Dalam catatan sejarah perintisan Muhammadiyah, kita lihat bagaimana Ahmad Dahlan mengenalkan agama dengan bermain biola yang mengajarkan makna bahwa agama itu indah. Pun, bagaimana kiprah Pasukan Genderang Terompet dan Seruling (PGTS) yang dimiliki Muhammadiyah memberikan warna nuansa yang berbeda. Pilihan yang diambil di tengah tantangan pandangan masyarakat waktu itu yang beranggapan alat musik haram selain rebana, apalagi seruling yang diidentikkan dengan alat tiupan setan pada zaman tersebut, nampaknya Muhammadiyah memilih seni modern.
Pilihan seni modern pada waktu itu menarik perhatian anak-anak muda untuk mengenal dan masuk di Muhammadiyah. Bahkan, para perintis Muhammadiyah sampai membentuk kelompok-kelompok kesenian untuk memfasilitasi para pemuda berekspresi dan membantu mereka menemukan jati diri. Mereka membuat gelanggang bersama dan ruang ekspresi sehingga Muhammadiyah menjadi tempat menunjukkan kreasi yang akhirnya mereka merasa bagian dari Muhammadiyah.
Memfasilitasi dan Saling Menguatkan
Muhammadiyah turut mengapresiasi ekspresi-ekspresi kesenian. Memang, secara konsep dengan adanya rumusan dakwah kultural, Muhammadiyah telah menunjukkan sikap dalam apresiasi kesenian. Dalam dakwah pun, kita harus bisa mensinergikan dengan ekspresi-ekspresi kesenian. Mengapa? Karena seni bisa menjadi media yang menciptakan ikatan emosional yang kuat.
Tantangannya sekarang, bagaimana mendesain dakwah melalui seni budaya yang menarik bagi generasi muda (digital native) saat ini?
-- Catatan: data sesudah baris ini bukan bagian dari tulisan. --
(** * MCP connection and tool orchestration layer: a shallow embedding

    The development follows the TypeScript sources of the client:

    - [ServerManager]  : [ServerSideMCPManager] (the server-side registry of
                         stdio sessions),
    - [BrowserClient]  : [MCPClient] and [MCPClientManager]
                         (src/lib/mcp/browser-client.ts),
    - [Bridge]         : [BridgeMCPClient] (src/lib/mcp/bridge-client.ts),
    - [Store]          : the MCP actions of the zustand store
                         (src/store/index.ts and its later revision).

    Asynchronous methods are modelled sequentially: an [await] is the point
    where the outside world answers.  The outside world is an oracle that maps
    the history of calls issued so far and the present call to its outcome, and
    every call crossing the boundary is appended to that history, so that
    "no call was attempted" is a statement about the history.  Console output
    is not part of the model. *)

From Stdlib Require Import ZArith String List Bool Lia.
From stdpp Require Import base tactics option list strings pretty.

Local Open Scope string_scope.
Local Open Scope list_scope.

(** ** JavaScript values and control flow *)

(** A JavaScript [Error]; only its [message] is ever inspected. *)
Record Error : Type := MkError { message : string }.

(** Outcome of an evaluation: a value, or a thrown error. *)
Inductive Result (A : Type) : Type :=
| Ok (a : A)
| Throw (e : Error).
Arguments Ok {A} a.
Arguments Throw {A} e.

Definition is_ok {A} (r : Result A) : bool :=
  match r with Ok _ => true | Throw _ => false end.

(** Parsed JSON documents. *)
#[local] Set Warnings "-register-all".
Inductive JSON : Type :=
| JNull
| JBool (b : bool)
| JNum (n : Z)
| JStr (s : string)
| JArr (items : list JSON)
| JObj (fields : list (string * JSON)).

(** Computations over a mutable state [S] that may throw.  Effects made
    before a throw persist, as they do in JavaScript. *)
Definition M (S A : Type) : Type := S -> Result A * S.

Definition ret {S A} (a : A) : M S A := fun s => (Ok a, s).

Definition throw {S A} (e : Error) : M S A := fun s => (Throw e, s).

Definition bind {S A B} (c : M S A) (k : A -> M S B) : M S B :=
  fun s => match c s with
           | (Ok a, s') => k a s'
           | (Throw e, s') => (Throw e, s')
           end.

(** [try { body } catch (error) { handler }] *)
Definition try_catch {S A} (body : M S A) (handler : Error -> M S A) : M S A :=
  fun s => match body s with
           | (Ok a, s') => (Ok a, s')
           | (Throw e, s') => handler e s'
           end.

(** [try { body } finally { cleanup }], for a cleanup that does not throw. *)
Definition try_finally {S A} (body : M S A) (cleanup : S -> S) : M S A :=
  fun s => let '(r, s') := body s in (r, cleanup s').

Definition gets {S A} (f : S -> A) : M S A := fun s => (Ok (f s), s).

Definition modify {S} (f : S -> S) : M S unit := fun s => (Ok tt, f s).

Declare Scope js_scope.
Delimit Scope js_scope with js.
Notation "'let*' x ':=' c1 'in' c2" :=
  (bind c1 (fun x => c2))
  (at level 10, x pattern, c1 at level 100, c2 at level 200) : js_scope.
Notation "c1 ';;' c2" :=
  (bind c1 (fun _ => c2))
  (at level 100, c2 at level 200, right associativity) : js_scope.

(** ** The JavaScript [Map] with string keys

    A [Map] iterates its entries in insertion order; [set] on a key already
    present replaces the value where it stands; [delete] removes the entry. *)
Module JsMap.

Definition t (V : Type) : Type := list (string * V).

Definition empty {V} : t V := [].

Fixpoint get {V} (k : string) (m : t V) : option V :=
  match m with
  | [] => None
  | (k', v) :: rest => if decide (k' = k) then Some v else get k rest
  end.

Fixpoint set {V} (k : string) (v : V) (m : t V) : t V :=
  match m with
  | [] => [(k, v)]
  | (k', v') :: rest =>
      if decide (k' = k) then (k, v) :: rest else (k', v') :: set k v rest
  end.

Definition delete {V} (k : string) (m : t V) : t V :=
  filter (fun e => e.1 <> k) m.

Definition keys {V} (m : t V) : list string := m.*1.

Definition values {V} (m : t V) : list V := m.*2.

(** Keys of a [Map] are pairwise distinct. *)
Definition wf {V} (m : t V) : Prop := NoDup (keys m).

End JsMap.

(** ** [ServerSideMCPManager]: the server-side registry of stdio sessions *)
Module ServerManager.

(** Objects created by [new] ([Client], [StdioClientTransport]) and child
    processes are identified by the order of their allocation. *)
Definition Handle : Type := nat.

Definition Tool : Type := JSON.

(** The argument of [addServer]. *)
Record ServerConfig : Type := {
  config_id : string;
  config_name : string;
  config_command : string;
  config_args : list string;
  config_env : option (list (string * string))
}.

(** [interface MCPServerProcess] *)
Record MCPServerProcess : Type := {
  id : string;
  name : string;
  command : string;
  args : list string;
  process : option Handle;
  client : option Handle;
  transport : option Handle;
  isConnected : bool
}.

(** Calls that leave the manager: methods of the SDK [Client] and of the
    child process. *)
Inductive Call : Type :=
| CallConnect (client transport : Handle) (config : ServerConfig)
| CallClose (client : Handle)
| CallKill (process : Handle)
| CallListTools (client : Handle)
| CallTool (client : Handle) (toolName : string) (arguments : JSON)
| CallListResources (client : Handle).

Definition Trace : Type := list Call.

(** The SDK and the spawned processes.  Each answer may depend on everything
    that was called before.  [listTools] resolves to a response whose [tools]
    property may be missing. *)
Record World : Type := {
  client_connect : Trace -> Handle -> Handle -> ServerConfig -> Result unit;
  client_close : Trace -> Handle -> Result unit;
  process_kill : Trace -> Handle -> Result unit;
  client_listTools : Trace -> Handle -> Result (option (list Tool));
  client_callTool : Trace -> Handle -> string -> JSON -> Result JSON
}.

(** The singleton manager together with the allocation counter and the
    history of outgoing calls. *)
Record State : Type := {
  servers : JsMap.t MCPServerProcess;
  allocated : nat;
  trace : Trace
}.

Definition set_servers (f : JsMap.t MCPServerProcess -> JsMap.t MCPServerProcess)
  (s : State) : State :=
  {| servers := f (servers s); allocated := allocated s; trace := trace s |}.

(** [new C(...)]: a fresh object. *)
Definition new_object : M State Handle :=
  fun s => (Ok (allocated s),
            {| servers := servers s; allocated := S (allocated s); trace := trace s |}).

(** An awaited call: the world answers from the history so far, and the call
    joins the history. *)
Definition call {A} (c : Call) (answer : Trace -> Result A) : M State A :=
  fun s => (answer (trace s),
            {| servers := servers s; allocated := allocated s;
               trace := trace s ++ [c] |}).

Definition not_connected_error : Error :=
  MkError "Server not found or not connected".

(** The test of the loop of [getAllTools]: [server.isConnected && server.client]. *)
Definition usable (server : MCPServerProcess) : bool :=
  isConnected server && bool_decide (is_Some (client server)).

(** The call [getAllTools] issues for one entry of the registry, if any. *)
Definition listTools_call (entry : string * MCPServerProcess) : option Call :=
  if usable entry.2 then CallListTools <$> client entry.2 else None.

Section Manager.
Context (w : World).
Local Open Scope js_scope.

Definition addServer (config : ServerConfig) : M State unit :=
  let serverProcess :=
    {| id := config_id config; name := config_name config;
       command := config_command config; args := config_args config;
       process := None; client := None; transport := None;
       isConnected := false |} in
  try_catch
    (let* transport := new_object in
     let serverProcess :=
       {| id := id serverProcess; name := name serverProcess;
          command := command serverProcess; args := args serverProcess;
          process := process serverProcess; client := client serverProcess;
          transport := Some transport;
          isConnected := isConnected serverProcess |} in
     let* client := new_object in
     call (CallConnect client transport config)
          (fun t => client_connect w t client transport config) ;;
     let serverProcess :=
       {| id := id serverProcess; name := name serverProcess;
          command := command serverProcess; args := args serverProcess;
          process := process serverProcess; client := Some client;
          transport := ServerManager.transport serverProcess;
          isConnected := true |} in
     modify (set_servers (JsMap.set (config_id config) serverProcess)))
    (fun error => throw error).

Definition removeServer (serverId : string) : M State unit :=
  let* server := gets (fun s => JsMap.get serverId (servers s)) in
  match server with
  | None => ret tt
  | Some server =>
      try_catch
        (match client server with
         | Some c => call (CallClose c) (fun t => client_close w t c)
         | None => ret tt
         end ;;
         match process server with
         | Some p => call (CallKill p) (fun t => process_kill w t p)
         | None => ret tt
         end)
        (fun _ => ret tt) ;;
      modify (set_servers (JsMap.delete serverId))
  end.

(** The guard shared by [listTools], [callTool] and [listResources]:
    [!server || !server.client || !server.isConnected]. *)
Definition usable_client (server : option MCPServerProcess) : option Handle :=
  match server with
  | None => None
  | Some server =>
      match client server with
      | None => None
      | Some c => if isConnected server then Some c else None
      end
  end.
Setidaknya, kita bisa petik hikmah dari kisah sejarah awal perintisan yang menggunakan seni budaya sebagai media dengan memberikan gelanggang pada mereka melalui kelompok seni yang dibuat.
Komunitas seni bisa menjadi alternatif menumbuhkan ekosistem seni untuk kepentingan dakwah. Seperti yang kita tahu, seni adalah sarana media yang memiliki nilai filosofis dan pendidikan. Adanya komunitas bisa membantu menumbuhkan ekosistem seni. Saya pernah berdiskusi dengan teman-teman guru seni budaya di lingkup Perguruan Muhammadiyah Kottabarat (perguruan ada jenjang TK, SD, SMP, SMA) terkait fenomena seni budaya sebagai media pendidikan. Dari obrolan itu, akhirnya tercetuslah ide untuk membentuk komunitas Seni Kottabarat.
Komunitas seni yang terdiri dari lintas jenjang di perguruan Muhammadiyah Kottabarat memiliki keinginan sebagai wadah untuk memfasilitasi warga sekolah baik guru maupun siswa di bidang seni. Bidang seni yang meliputi seni tari, seni suara, seni musik, seni rupa maupun keterampilan bisa tumbuh dan menjadi media ekspresi dalam kerangka dakwah Muhammadiyah. Guru seni budaya sebagai lokomotif tumbuhnya kehidupan seni memiliki peran sentral, maka dengan adanya sebuah komunitas seni yang diprakarsai oleh guru seni budaya di perguruan Kottabarat bisa saling menguatkan dalam membuat gelanggang.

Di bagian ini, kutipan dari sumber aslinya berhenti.